Lockport Union-Sun & Journal — ALBANY — New York’s comptroller has called for an overhaul of state programs for restoring thousands of abandoned and contaminated industrial and commercial sites after the state spent nearly $1 billion to clean up 408 brownfields, including several in Niagara County.
However, half the cleanups over two decades were done at no state cost from tax credits, which were added in later versions of the cleanup program.
In a 33-page report Monday, Comptroller Thomas DiNapoli says the state may incur another $3.3 billion in costs from tax credits over the next few years, while uncertainty of program extensions will probably start to deter new projects. He called for limiting or ending tax incentives while extending liability protections and streamlining regulations for developers.
“Thousands of contaminated sites in communities across the state continue to pose environmental and health threats and prevent economic development,” DiNapoli said. “The state has an opportunity now to improve the cleanup program to encourage more remediation and redevelopment of contaminated properties, and do it in a more cost-effective manner through better targeting of program dollars.”

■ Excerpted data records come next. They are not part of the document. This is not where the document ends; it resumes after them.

(* ===== verification/Ustar.v ===== *)
(** * Tar archive headers (lib/ustar.c)

    Headers of archives in the "ustar" format, as 512 bytes of memory: composing a
    header for a file and parsing one.  A C string that is only read (a file
    name, a string literal) is the list of its characters. *)

From S2P Require Import Prelude Str Stdio.
Local Open Scope Z_scope.

(** [lia] with division by constants. *)
Local Ltac Zify.zify_post_hook ::= Z.to_euclidean_division_equations.

(** ** Data *)
Definition USTAR_REGULAR : Z := 48.
Definition USTAR_DIRECTORY : Z := 53.
Definition USTAR_EOF : Z := -1.
Definition USTAR_HEADER_SIZE : Z := 512.

(** Offsets and sizes of the fields of [struct ustar_header]. *)
Definition name_ofs : Z := 0.
Definition mode_ofs : Z := 100.
Definition uid_ofs : Z := 108.
Definition gid_ofs : Z := 116.
Definition size_ofs : Z := 124.
Definition mtime_ofs : Z := 136.
Definition chksum_ofs : Z := 148.
Definition typeflag_ofs : Z := 156.
Definition magic_ofs : Z := 257.
Definition version_ofs : Z := 263.
Definition uname_ofs : Z := 265.
Definition gname_ofs : Z := 297.
Definition prefix_ofs : Z := 345.

(** ** Operations *)

(** [chksum += in_chksum_field ? ' ' : header[i]], for the rest of the bytes *)
Fixpoint chksum_loop (n : nat) (h i chksum : Z) : M mem Z :=
  match n with
  | O => ret chksum
  | S n =>
      let in_chksum_field := bool_decide (i >= chksum_ofs) && bool_decide (i < chksum_ofs + 8) in
      b ← load (h + i);
      chksum_loop n h (i + 1) (u32 (chksum + (if in_chksum_field then 32 else b)))
  end.
Definition calculate_chksum (h : Z) : M mem Z := chksum_loop (Z.to_nat USTAR_HEADER_SIZE) h 0 0.

(** [!memcmp (s, lit, sizeof lit)]: the comparison ends at the first difference,
    and the terminator of a shorter string is one. *)
Fixpoint starts_with (lit s : list Z) : bool :=
  match lit, s with
  | [], _ => true
  | x :: lit, y :: s => bool_decide (x = y) && starts_with lit s
  | _, [] => false
  end.
(** [strchr (s, '/') + 1]; without a slash it would be a null pointer plus 1. *)
Fixpoint after_slash (s : list Z) : option (list Z) :=
  match s with [] => None | c :: r => if bool_decide (c = 47) then Some r else after_slash r end.
Definition antisocial (s : list Z) : bool :=
  bool_decide (peek s = 47) || starts_with (chars "./") s || starts_with (chars "../") s.
Fixpoint strip_loop (fuel : nat) (s : list Z) : option (list Z) :=
  match fuel with
  | O => None
  | S fuel => if antisocial s then match after_slash s with Some r => strip_loop fuel r | None => None end else Some s
  end.
Definition strip_antisocial_prefixes (file_name : list Z) : option (list Z) :=
  match strip_loop (S (length file_name)) file_name with
  | Some s => Some (if bool_decide (s = []) || bool_decide (s = chars "..") then chars "." else s)
  | None => None
  end.

(** [strlcpy] from a string that is given by its characters. *)
Definition strlcpy_chars (dst : Z) (src : list Z) (size : Z) : M mem Z :=
  store_list dst (take (Z.to_nat (size - 1)) src ++ [0]);; ret (Z.of_nat (length src)).

(** [ustar_make_header]; the message about a long name is not printed. *)
Definition ustar_make_header (file_name : list Z) (type size header : Z) : M mem bool :=
  ASSERT (bool_decide (type = USTAR_REGULAR) || bool_decide (type = USTAR_DIRECTORY));;
  file_name ← deref (strip_antisocial_prefixes file_name);
  if bool_decide (Z.of_nat (length file_name) > 99) then ret false
  else
    let h := header in
    _ ← memset h 0 USTAR_HEADER_SIZE;
    _ ← strlcpy_chars (h + name_ofs) file_name 100;
    _ ← snprintf (h + mode_ofs) 8 (chars "%07o") [if bool_decide (type = USTAR_REGULAR) then 420 else 493];
    _ ← strlcpy_chars (h + uid_ofs) (chars "0000000") 8;
    _ ← strlcpy_chars (h + gid_ofs) (chars "0000000") 8;
    _ ← snprintf (h + size_ofs) 12 (chars "%011o") [u32 size];
    _ ← snprintf (h + mtime_ofs) 12 (chars "%011o") [1136102400];
    store (h + typeflag_ofs) type;;
    _ ← strlcpy_chars (h + magic_ofs) (chars "ustar") 6;
    store (h + version_ofs) 48;; store (h + version_ofs + 1) 48;;
    _ ← strlcpy_chars (h + gname_ofs) (chars "root") 32;
    _ ← strlcpy_chars (h + uname_ofs) (chars "root") 32;
    chksum ← calculate_chksum h;
    _ ← snprintf (h + chksum_ofs) 8 (chars "%07o") [chksum];
    ret true.

(** The loop of [parse_octal_field] over the rest of the field; [None] stands for
    the result [false]. *)
Fixpoint octal_loop (n : nat) (s ofs value : Z) : M mem (option Z) :=
  match n with
  | O => ret None
  | S n =>
      c ← load (s + ofs);
      if bool_decide (c >= 48) && bool_decide (c <= 55) then
        if bool_decide (value > (2 ^ 32 - 1) / 8) then ret None
        else octal_loop n s (ofs + 1) (u32 (c - 48 + value * 8))
      else if bool_decide (c = 32) || bool_decide (c = 0) then
        ret (if bool_decide (ofs > 0) then Some value else None)
      else ret None
  end.
Definition parse_octal_field (s size : Z) : M mem (option Z) := octal_loop (Z.to_nat size) s 0 0.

Cleanup projects typically take years to finish, with developers qualifying for tax credits afterward. Key program provisions are set to expire in 2015.
In the city and town of Lockport, several brownfields have either benefited from the program or are eligible. These include the Transit Street Manufactured Gas Plant, located at Transit Street and LaGrange along with buildings 7, 8 and 10 at GM Components Holdings at 200 Upper Mountain Road.
Two sites are along Eighteenmile Creek. One is located between Clinton and Harwood streets and the second is a 15-mile stretch from Harwood Street to Lake Ontario.
Most recently, a cleanup proposal was put forth in February for the former municipal landfill near Old Upper Mountain Road.
The Department of Environmental Conservation, which administers the program, is working with stakeholders to try to improve the program “and maximize cleaning up of polluted sites across the state,” spokeswoman Lisa King said. Gov. Andrew Cuomo has made cleaning up communities from pollution “a central part” of his administration, she said.